**** Exercise material
Definition redis_sadd (k : string) (x : string) (r : Redis) : Redis :=
  mk_redis (kv r) (put_set k (smembers k r ∪ {[x]}) (sets r)) (lists r).

Definition redis_srem (k : string) (x : string) (r : Redis) : Redis :=
  mk_redis (kv r) (put_set k (smembers k r ∖ {[x]}) (sets r)) (lists r).

Definition redis_scard (k : string) (r : Redis) : Z :=
  Z.of_nat (size (smembers k r)).

Definition redis_lpush (k : string) (x : string) (r : Redis) : Redis :=
  mk_redis (kv r) (sets r) (put_list k (x :: lrange k r) (lists r)).

(** [RPOP]: the right end is the last element of the list. *)
Definition redis_rpop (k : string) (r : Redis) : option string * Redis :=
  match reverse (lrange k r) with
  | [] => (None, r)
  | x :: rest => (Some x, mk_redis (kv r) (sets r) (put_list k (reverse rest) (lists r)))
  end.

Definition redis_llen (k : string) (r : Redis) : Z :=
  Z.of_nat (length (lrange k r)).

(** ** Exceptions, the logger and the state of the process *)

Inductive exn :=
  | RuntimeError (msg : string)
  | HTTPException (status_code : Z) (detail : string).

Inductive outcome (A : Type) :=
  | Returned (a : A)
  | Raised (e : exn).
Arguments Returned {A} a.
Arguments Raised {A} e.

Inductive level := INFO | WARNING | ERROR.

Record log_record := mk_log { levelname : level; message : string }.

(** The attributes of a [TaskManager] instance the operations read, and
    the [logger] of the module. *)
Record TaskManager := mk_tm {
  redis_client : Redis;
  initialized : bool;
  logger : list log_record
}.

Definition task_prefix : string := "task:".
Definition user_tasks_prefix : string := "user_tasks:".
Definition active_tasks_prefix : string := "active_tasks".
Definition task_queue_prefix : string := "task_queue:".

(** A method body: it reads and updates the manager and either returns or
    raises. *)
Definition M (A : Type) : Type := TaskManager → outcome A * TaskManager.

#[global] Instance M_ret : MRet M := λ A a tm, (Returned a, tm).

#[global] Instance M_bind : MBind M := λ A B k c tm,
  match c tm with
  | (Returned a, tm') => k a tm'
  | (Raised e, tm') => (Raised e, tm')
  end.

Definition raise {A : Type} (e : exn) : M A := λ tm, (Raised e, tm).

Definition self : M TaskManager := λ tm, (Returned tm, tm).

(** [await self.redis_client.<command>(...)] for a command that returns
    nothing the code uses. *)
Definition redis_do (f : Redis → Redis) : M unit := λ tm,
  (Returned (), mk_tm (f (redis_client tm)) (initialized tm) (logger tm)).

(** ... and for a command whose reply is used. *)
Definition redis_call {A : Type} (f : Redis → A * Redis) : M A := λ tm,
  let '(a, r) := f (redis_client tm) in
  (Returned a, mk_tm r (initialized tm) (logger tm)).

Definition log (l : level) (msg : string) : M unit := λ tm,
  (Returned (), mk_tm (redis_client tm) (initialized tm) (mk_log l msg :: logger tm)).

(** [try: body except HTTPException: raise except Exception as e: h e] *)
Definition try_except {A : Type} (body : M A) (h : string → M A) : M A := λ tm,
  match body tm with
  | (Raised (RuntimeError msg), tm') => h msg tm'
  | res => res
  end.

(** [if not self.initialized: raise RuntimeError(...)] *)
Definition require_initialized : M unit :=
  tm ← self;
  if initialized tm then mret ()
  else raise (RuntimeError "Task Manager not initialized").

(** ** [class TaskManager] *)

Definition queue_name (priority : TaskPriority) : string :=
  task_queue_prefix +:+ TaskPriority_name_lower priority.

(** [initialize]: [ping] always answers in the model. *)
Definition initialize (redis_client : Redis) : M unit := λ tm,
  (Returned (),
   mk_tm redis_client true
     (mk_log INFO "Task Manager initialized successfully" :: logger tm)).

(** [create_task]; [task_id] is the identifier drawn by [uuid.uuid4()],
    [now] and [later] are the two readings of the clock that fill
    [created_at] and [updated_at].  The callers in [main.py] rely on the
    defaults [priority = MEDIUM], [max_retries = 3],
    [timeout_seconds = 300]. *)
Definition create_task_at (task_type user_id : string) (parameters : payload)
    (priority : TaskPriority) (max_retries timeout_seconds : Z)
    (task_id : string) (now later : timestamp) : M string :=
  require_initialized;;
  let task_data :=
    mk_task task_id task_type user_id parameters (TaskStatus_value PENDING)
      priority max_retries 0 timeout_seconds now later None None None None 0 in
  redis_do (redis_set (task_prefix +:+ task_id) task_data 86400);;
  redis_do (redis_sadd (user_tasks_prefix +:+ user_id) task_id);;
  redis_do (redis_sadd active_tasks_prefix task_id);;
  redis_do (redis_lpush (queue_name priority) task_id);;
  log INFO ("Task created: " +:+ task_id +:+ " for user " +:+ user_id);;
  mret task_id.

(** The same with one value for both readings, for the histories in which
    nothing depends on [updated_at] being later than [created_at]. *)
Definition create_task (task_type user_id : string) (parameters : payload)
    (priority : TaskPriority) (max_retries timeout_seconds : Z)
    (task_id : string) (now : timestamp) : M string :=
  create_task_at task_type user_id parameters priority max_retries
    timeout_seconds task_id now now.

Definition get_task_status (task_id : string) : M (option task_data) :=
  require_initialized;;
  tm ← self;
  mret (redis_get (task_prefix +:+ task_id) (redis_client tm)).

(** [status in [COMPLETED.value, FAILED.value, CANCELLED.value]] *)
Definition is_terminal (status : string) : bool :=
  bool_decide (status ∈ [TaskStatus_value COMPLETED; TaskStatus_value FAILED;
                         TaskStatus_value CANCELLED]).

Definition update_task_status (task_id status : string) (progress : option Z)
    (error : option string) (result : option payload) (now : timestamp)
    : M unit :=
  require_initialized;;
  current_data ← get_task_status task_id;
  match current_data with
  | None => log WARNING ("Task " +:+ task_id +:+ " not found for status update")
  | Some current_data =>
      let current_data := set_status status current_data in
      let current_data := set_updated_at now current_data in
      let current_data :=
        match progress with
        | Some p => set_progress p current_data
        | None => current_data
        end in
      let current_data :=
        match error with
        | Some e => set_error (Some e) current_data
        | None => current_data
        end in
      let current_data :=
        match result with
        | Some r => set_result (Some r) current_data
        | None => current_data
        end in
      let current_data :=
        if bool_decide (status = TaskStatus_value RUNNING)
           && negb (truthy (started_at current_data))
        then set_started_at (Some now) current_data
        else current_data in
      let current_data :=
        if is_terminal status then set_completed_at (Some now) current_data
        else current_data in
      (if is_terminal status
       then redis_do (redis_srem active_tasks_prefix task_id)
       else mret ());;
      redis_do (redis_set (task_prefix +:+ task_id) current_data 86400);;
      log INFO ("Task " +:+ task_id +:+ " status updated to " +:+ status)
  end.

Definition complete_task (task_id : string) (result : option payload)
    (now : timestamp) : M unit :=
  update_task_status task_id (TaskStatus_value COMPLETED) (Some 100) None
    result now.

Definition fail_task (task_id : string) (error : string) (now : timestamp)
    : M unit :=
  update_task_status task_id (TaskStatus_value FAILED) None (Some error) None
    now.

(** [reason] defaults to ["Cancelled by user"]. *)
Definition cancel_task (task_id : string) (reason : string) (now : timestamp)
    : M unit :=
  update_task_status task_id (TaskStatus_value CANCELLED) None (Some reason)
    None now.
********
## [Work order]
Please give an exact copy of every entry.

## [Completed exercise]
Definition redis_sadd (k : string) (x : string) (r : Redis) : Redis :=
  mk_redis (kv r) (put_set k (smembers k r ∪ {[x]}) (sets r)) (lists r).

Definition redis_srem (k : string) (x : string) (r : Redis) : Redis :=
  mk_redis (kv r) (put_set k (smembers k r ∖ {[x]}) (sets r)) (lists r).

Definition redis_scard (k : string) (r : Redis) : Z :=
  Z.of_nat (size (smembers k r)).

Definition redis_lpush (k : string) (x : string) (r : Redis) : Redis :=
  mk_redis (kv r) (sets r) (put_list k (x :: lrange k r) (lists r)).

(** [RPOP]: the right end is the last element of the list. *)
Definition redis_rpop (k : string) (r : Redis) : option string * Redis :=
  match reverse (lrange k r) with
  | [] => (None, r)
  | x :: rest => (Some x, mk_redis (kv r) (sets r) (put_list k (reverse rest) (lists r)))
  end.

Definition redis_llen (k : string) (r : Redis) : Z :=
  Z.of_nat (length (lrange k r)).

(** ** Exceptions, the logger and the state of the process *)

Inductive exn :=
  | RuntimeError (msg : string)
  | HTTPException (status_code : Z) (detail : string).

Inductive outcome (A : Type) :=
  | Returned (a : A)
  | Raised (e : exn).
Arguments Returned {A} a.
Arguments Raised {A} e.

Inductive level := INFO | WARNING | ERROR.

Record log_record := mk_log { levelname : level; message : string }.

(** The attributes of a [TaskManager] instance the operations read, and
    the [logger] of the module. *)
Record TaskManager := mk_tm {
  redis_client : Redis;
  initialized : bool;
  logger : list log_record
}.

Definition task_prefix : string := "task:".
Definition user_tasks_prefix : string := "user_tasks:".
Definition active_tasks_prefix : string := "active_tasks".
Definition task_queue_prefix : string := "task_queue:".

(** A method body: it reads and updates the manager and either returns or
    raises. *)
Definition M (A : Type) : Type := TaskManager → outcome A * TaskManager.

#[global] Instance M_ret : MRet M := λ A a tm, (Returned a, tm).

#[global] Instance M_bind : MBind M := λ A B k c tm,
  match c tm with
  | (Returned a, tm') => k a tm'
  | (Raised e, tm') => (Raised e, tm')
  end.

Definition raise {A : Type} (e : exn) : M A := λ tm, (Raised e, tm).

Definition self : M TaskManager := λ tm, (Returned tm, tm).

(** [await self.redis_client.<command>(...)] for a command that returns
    nothing the code uses. *)
Definition redis_do (f : Redis → Redis) : M unit := λ tm,
  (Returned (), mk_tm (f (redis_client tm)) (initialized tm) (logger tm)).

(** ... and for a command whose reply is used. *)
Definition redis_call {A : Type} (f : Redis → A * Redis) : M A := λ tm,
  let '(a, r) := f (redis_client tm) in
  (Returned a, mk_tm r (initialized tm) (logger tm)).

Definition log (l : level) (msg : string) : M unit := λ tm,
  (Returned (), mk_tm (redis_client tm) (initialized tm) (mk_log l msg :: logger tm)).

(** [try: body except HTTPException: raise except Exception as e: h e] *)
Definition try_except {A : Type} (body : M A) (h : string → M A) : M A := λ tm,
  match body tm with
  | (Raised (RuntimeError msg), tm') => h msg tm'
  | res => res
  end.

(** [if not self.initialized: raise RuntimeError(...)] *)
Definition require_initialized : M unit :=
  tm ← self;
  if initialized tm then mret ()
  else raise (RuntimeError "Task Manager not initialized").

(** ** [class TaskManager] *)

Definition queue_name (priority : TaskPriority) : string :=
  task_queue_prefix +:+ TaskPriority_name_lower priority.

(** [initialize]: [ping] always answers in the model. *)
Definition initialize (redis_client : Redis) : M unit := λ tm,
  (Returned (),
   mk_tm redis_client true
     (mk_log INFO "Task Manager initialized successfully" :: logger tm)).

(** [create_task]; [task_id] is the identifier drawn by [uuid.uuid4()],
    [now] and [later] are the two readings of the clock that fill
    [created_at] and [updated_at].  The callers in [main.py] rely on the
    defaults [priority = MEDIUM], [max_retries = 3],
    [timeout_seconds = 300]. *)
Definition create_task_at (task_type user_id : string) (parameters : payload)
    (priority : TaskPriority) (max_retries timeout_seconds : Z)
    (task_id : string) (now later : timestamp) : M string :=
  require_initialized;;
  let task_data :=
    mk_task task_id task_type user_id parameters (TaskStatus_value PENDING)
      priority max_retries 0 timeout_seconds now later None None None None 0 in
  redis_do (redis_set (task_prefix +:+ task_id) task_data 86400);;
  redis_do (redis_sadd (user_tasks_prefix +:+ user_id) task_id);;
  redis_do (redis_sadd active_tasks_prefix task_id);;
  redis_do (redis_lpush (queue_name priority) task_id);;
  log INFO ("Task created: " +:+ task_id +:+ " for user " +:+ user_id);;
  mret task_id.

(** The same with one value for both readings, for the histories in which
    nothing depends on [updated_at] being later than [created_at]. *)
Definition create_task (task_type user_id : string) (parameters : payload)
    (priority : TaskPriority) (max_retries timeout_seconds : Z)
    (task_id : string) (now : timestamp) : M string :=
  create_task_at task_type user_id parameters priority max_retries
    timeout_seconds task_id now now.

Definition get_task_status (task_id : string) : M (option task_data) :=
  require_initialized;;
  tm ← self;
  mret (redis_get (task_prefix +:+ task_id) (redis_client tm)).

(** [status in [COMPLETED.value, FAILED.value, CANCELLED.value]] *)
Definition is_terminal (status : string) : bool :=
  bool_decide (status ∈ [TaskStatus_value COMPLETED; TaskStatus_value FAILED;
                         TaskStatus_value CANCELLED]).

Definition update_task_status (task_id status : string) (progress : option Z)
    (error : option string) (result : option payload) (now : timestamp)
    : M unit :=
  require_initialized;;
  current_data ← get_task_status task_id;
  match current_data with
  | None => log WARNING ("Task " +:+ task_id +:+ " not found for status update")
  | Some current_data =>
      let current_data := set_status status current_data in
      let current_data := set_updated_at now current_data in
      let current_data :=
        match progress with
        | Some p => set_progress p current_data
        | None => current_data
        end in
      let current_data :=
        match error with
        | Some e => set_error (Some e) current_data
        | None => current_data
        end in
      let current_data :=
        match result with
        | Some r => set_result (Some r) current_data
        | None => current_data
        end in
      let current_data :=
        if bool_decide (status = TaskStatus_value RUNNING)
           && negb (truthy (started_at current_data))
        then set_started_at (Some now) current_data
        else current_data in
      let current_data :=
        if is_terminal status then set_completed_at (Some now) current_data
        else current_data in
      (if is_terminal status
       then redis_do (redis_srem active_tasks_prefix task_id)
       else mret ());;
      redis_do (redis_set (task_prefix +:+ task_id) current_data 86400);;
      log INFO ("Task " +:+ task_id +:+ " status updated to " +:+ status)
  end.

Definition complete_task (task_id : string) (result : option payload)
    (now : timestamp) : M unit :=
  update_task_status task_id (TaskStatus_value COMPLETED) (Some 100) None
    result now.

Definition fail_task (task_id : string) (error : string) (now : timestamp)
    : M unit :=
  update_task_status task_id (TaskStatus_value FAILED) None (Some error) None
    now.

(** [reason] defaults to ["Cancelled by user"]. *)
Definition cancel_task (task_id : string) (reason : string) (now : timestamp)
    : M unit :=
  update_task_status task_id (TaskStatus_value CANCELLED) None (Some reason)
    None now.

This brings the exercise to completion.